What you should do:
Locate the line that contains "Forall word d1 ->" in the entries below, then repeat it and every following line through the line that contains "(d0, with_ctx c1 ex1)) w2 a b ->", exactly, and no others.

=== Data records ===

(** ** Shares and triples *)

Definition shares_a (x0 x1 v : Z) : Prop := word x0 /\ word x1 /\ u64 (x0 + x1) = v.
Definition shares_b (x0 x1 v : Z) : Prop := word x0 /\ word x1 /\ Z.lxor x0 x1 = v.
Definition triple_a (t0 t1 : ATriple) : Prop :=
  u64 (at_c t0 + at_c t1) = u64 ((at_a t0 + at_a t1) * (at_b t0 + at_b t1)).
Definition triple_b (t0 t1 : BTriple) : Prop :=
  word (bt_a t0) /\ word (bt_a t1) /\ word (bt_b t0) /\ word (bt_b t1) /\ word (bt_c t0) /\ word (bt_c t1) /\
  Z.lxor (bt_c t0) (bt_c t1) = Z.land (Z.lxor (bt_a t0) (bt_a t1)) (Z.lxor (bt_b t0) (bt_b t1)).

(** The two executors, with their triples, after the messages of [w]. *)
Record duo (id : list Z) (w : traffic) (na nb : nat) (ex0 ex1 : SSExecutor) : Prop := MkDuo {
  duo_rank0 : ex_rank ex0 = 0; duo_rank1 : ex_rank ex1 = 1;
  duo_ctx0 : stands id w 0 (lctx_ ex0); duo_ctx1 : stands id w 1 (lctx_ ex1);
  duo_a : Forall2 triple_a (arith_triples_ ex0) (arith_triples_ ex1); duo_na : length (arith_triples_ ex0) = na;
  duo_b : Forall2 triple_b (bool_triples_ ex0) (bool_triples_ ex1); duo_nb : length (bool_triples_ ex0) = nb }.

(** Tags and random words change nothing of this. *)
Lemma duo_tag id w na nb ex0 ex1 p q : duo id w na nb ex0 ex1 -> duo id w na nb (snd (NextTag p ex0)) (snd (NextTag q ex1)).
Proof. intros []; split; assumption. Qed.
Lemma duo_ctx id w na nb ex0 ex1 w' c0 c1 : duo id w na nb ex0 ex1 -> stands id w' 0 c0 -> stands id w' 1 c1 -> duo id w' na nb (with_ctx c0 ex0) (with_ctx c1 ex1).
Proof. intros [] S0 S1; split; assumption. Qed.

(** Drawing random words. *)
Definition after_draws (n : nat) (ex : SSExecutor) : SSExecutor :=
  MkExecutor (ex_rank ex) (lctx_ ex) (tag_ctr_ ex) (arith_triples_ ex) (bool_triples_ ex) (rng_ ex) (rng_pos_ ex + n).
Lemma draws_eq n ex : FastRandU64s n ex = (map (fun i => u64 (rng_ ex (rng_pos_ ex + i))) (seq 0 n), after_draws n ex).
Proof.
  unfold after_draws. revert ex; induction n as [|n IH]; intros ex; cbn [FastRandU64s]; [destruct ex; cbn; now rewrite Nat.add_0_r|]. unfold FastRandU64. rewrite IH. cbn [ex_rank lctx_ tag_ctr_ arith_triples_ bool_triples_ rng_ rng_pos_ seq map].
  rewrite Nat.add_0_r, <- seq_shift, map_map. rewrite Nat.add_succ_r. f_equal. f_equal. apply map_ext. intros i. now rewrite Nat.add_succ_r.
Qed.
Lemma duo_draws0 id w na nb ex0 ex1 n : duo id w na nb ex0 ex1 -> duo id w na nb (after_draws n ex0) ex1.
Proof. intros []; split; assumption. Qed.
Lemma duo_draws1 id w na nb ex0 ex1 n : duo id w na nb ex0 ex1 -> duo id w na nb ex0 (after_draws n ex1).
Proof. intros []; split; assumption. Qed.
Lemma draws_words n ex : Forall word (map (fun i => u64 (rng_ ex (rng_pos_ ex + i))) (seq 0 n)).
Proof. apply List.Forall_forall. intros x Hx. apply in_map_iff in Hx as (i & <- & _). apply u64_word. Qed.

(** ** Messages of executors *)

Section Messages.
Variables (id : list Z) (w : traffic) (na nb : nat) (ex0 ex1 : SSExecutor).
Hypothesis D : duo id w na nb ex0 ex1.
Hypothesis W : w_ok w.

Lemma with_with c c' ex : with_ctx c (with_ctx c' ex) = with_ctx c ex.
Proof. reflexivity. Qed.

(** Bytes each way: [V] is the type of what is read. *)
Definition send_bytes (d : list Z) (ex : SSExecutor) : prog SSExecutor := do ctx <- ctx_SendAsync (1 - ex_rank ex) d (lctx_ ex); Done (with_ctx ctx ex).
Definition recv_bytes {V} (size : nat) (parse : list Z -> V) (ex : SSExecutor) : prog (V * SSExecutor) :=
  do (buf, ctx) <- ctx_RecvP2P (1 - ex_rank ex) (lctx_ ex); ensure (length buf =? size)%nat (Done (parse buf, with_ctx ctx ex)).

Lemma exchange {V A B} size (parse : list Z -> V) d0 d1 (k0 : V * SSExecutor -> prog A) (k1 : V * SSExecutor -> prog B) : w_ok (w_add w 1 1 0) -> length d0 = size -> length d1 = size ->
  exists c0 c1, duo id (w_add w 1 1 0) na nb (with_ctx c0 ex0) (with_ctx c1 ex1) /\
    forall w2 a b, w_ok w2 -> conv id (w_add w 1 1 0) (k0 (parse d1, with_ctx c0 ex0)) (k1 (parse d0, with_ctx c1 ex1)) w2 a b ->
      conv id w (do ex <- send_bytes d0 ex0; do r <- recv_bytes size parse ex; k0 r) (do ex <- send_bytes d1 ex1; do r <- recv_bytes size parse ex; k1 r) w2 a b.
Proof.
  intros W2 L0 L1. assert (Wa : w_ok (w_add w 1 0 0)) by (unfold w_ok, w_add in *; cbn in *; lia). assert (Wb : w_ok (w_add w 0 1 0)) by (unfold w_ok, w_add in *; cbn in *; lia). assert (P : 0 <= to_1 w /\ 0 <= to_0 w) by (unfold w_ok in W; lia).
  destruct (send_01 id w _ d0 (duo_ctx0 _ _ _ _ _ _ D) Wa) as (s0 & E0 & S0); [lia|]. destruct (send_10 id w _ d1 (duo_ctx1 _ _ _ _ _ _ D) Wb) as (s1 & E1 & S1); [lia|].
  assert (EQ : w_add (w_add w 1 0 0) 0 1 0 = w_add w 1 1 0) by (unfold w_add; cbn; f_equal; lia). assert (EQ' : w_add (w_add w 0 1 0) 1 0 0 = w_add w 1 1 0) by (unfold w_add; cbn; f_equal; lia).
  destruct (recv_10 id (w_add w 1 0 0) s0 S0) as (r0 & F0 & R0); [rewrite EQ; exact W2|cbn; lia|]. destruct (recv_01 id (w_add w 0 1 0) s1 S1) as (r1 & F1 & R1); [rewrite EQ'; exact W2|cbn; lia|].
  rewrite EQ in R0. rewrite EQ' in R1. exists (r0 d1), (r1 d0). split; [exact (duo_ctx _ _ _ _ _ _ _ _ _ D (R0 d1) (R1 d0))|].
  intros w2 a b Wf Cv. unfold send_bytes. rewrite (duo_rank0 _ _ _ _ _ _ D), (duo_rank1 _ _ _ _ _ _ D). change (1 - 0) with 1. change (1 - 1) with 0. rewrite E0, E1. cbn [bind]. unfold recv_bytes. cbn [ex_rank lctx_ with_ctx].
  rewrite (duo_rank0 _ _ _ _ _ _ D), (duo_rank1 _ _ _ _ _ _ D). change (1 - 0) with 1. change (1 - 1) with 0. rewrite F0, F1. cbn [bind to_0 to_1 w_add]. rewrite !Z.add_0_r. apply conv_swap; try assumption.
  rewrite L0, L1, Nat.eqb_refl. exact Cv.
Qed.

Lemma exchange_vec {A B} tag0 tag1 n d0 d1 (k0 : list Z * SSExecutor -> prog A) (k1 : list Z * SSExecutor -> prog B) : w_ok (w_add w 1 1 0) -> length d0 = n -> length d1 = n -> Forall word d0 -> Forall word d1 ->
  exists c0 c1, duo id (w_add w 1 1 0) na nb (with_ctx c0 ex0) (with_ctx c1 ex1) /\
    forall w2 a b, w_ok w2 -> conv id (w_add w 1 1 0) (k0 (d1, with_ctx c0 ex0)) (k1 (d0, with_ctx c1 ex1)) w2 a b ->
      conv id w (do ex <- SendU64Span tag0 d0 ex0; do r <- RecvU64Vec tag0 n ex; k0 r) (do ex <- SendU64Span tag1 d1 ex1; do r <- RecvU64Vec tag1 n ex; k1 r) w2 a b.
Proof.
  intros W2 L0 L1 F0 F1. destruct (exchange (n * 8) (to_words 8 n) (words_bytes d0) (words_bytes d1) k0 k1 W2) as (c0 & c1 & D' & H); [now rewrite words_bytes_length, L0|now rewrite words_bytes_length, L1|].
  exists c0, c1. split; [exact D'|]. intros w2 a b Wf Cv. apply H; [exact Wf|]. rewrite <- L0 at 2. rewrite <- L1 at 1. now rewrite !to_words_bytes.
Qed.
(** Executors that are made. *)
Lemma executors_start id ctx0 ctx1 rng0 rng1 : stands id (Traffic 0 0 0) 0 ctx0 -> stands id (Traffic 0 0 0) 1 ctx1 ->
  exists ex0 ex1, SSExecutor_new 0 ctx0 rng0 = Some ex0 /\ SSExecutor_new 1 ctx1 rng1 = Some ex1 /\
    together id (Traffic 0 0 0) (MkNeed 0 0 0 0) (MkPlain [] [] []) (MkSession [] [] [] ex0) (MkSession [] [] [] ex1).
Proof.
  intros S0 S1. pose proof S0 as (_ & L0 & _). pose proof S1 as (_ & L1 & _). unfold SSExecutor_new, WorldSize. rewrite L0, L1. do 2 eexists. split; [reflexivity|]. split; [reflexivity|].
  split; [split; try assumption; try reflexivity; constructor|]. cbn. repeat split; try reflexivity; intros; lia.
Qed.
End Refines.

===

Reply to the task:
Lemma exchange_vec {A B} tag0 tag1 n d0 d1 (k0 : list Z * SSExecutor -> prog A) (k1 : list Z * SSExecutor -> prog B) : w_ok (w_add w 1 1 0) -> length d0 = n -> length d1 = n -> Forall word d0 -> Forall word d1 ->
  exists c0 c1, duo id (w_add w 1 1 0) na nb (with_ctx c0 ex0) (with_ctx c1 ex1) /\
    forall w2 a b, w_ok w2 -> conv id (w_add w 1 1 0) (k0 (d1, with_ctx c0 ex0)) (k1 (d0, with_ctx c1 ex1)) w2 a b ->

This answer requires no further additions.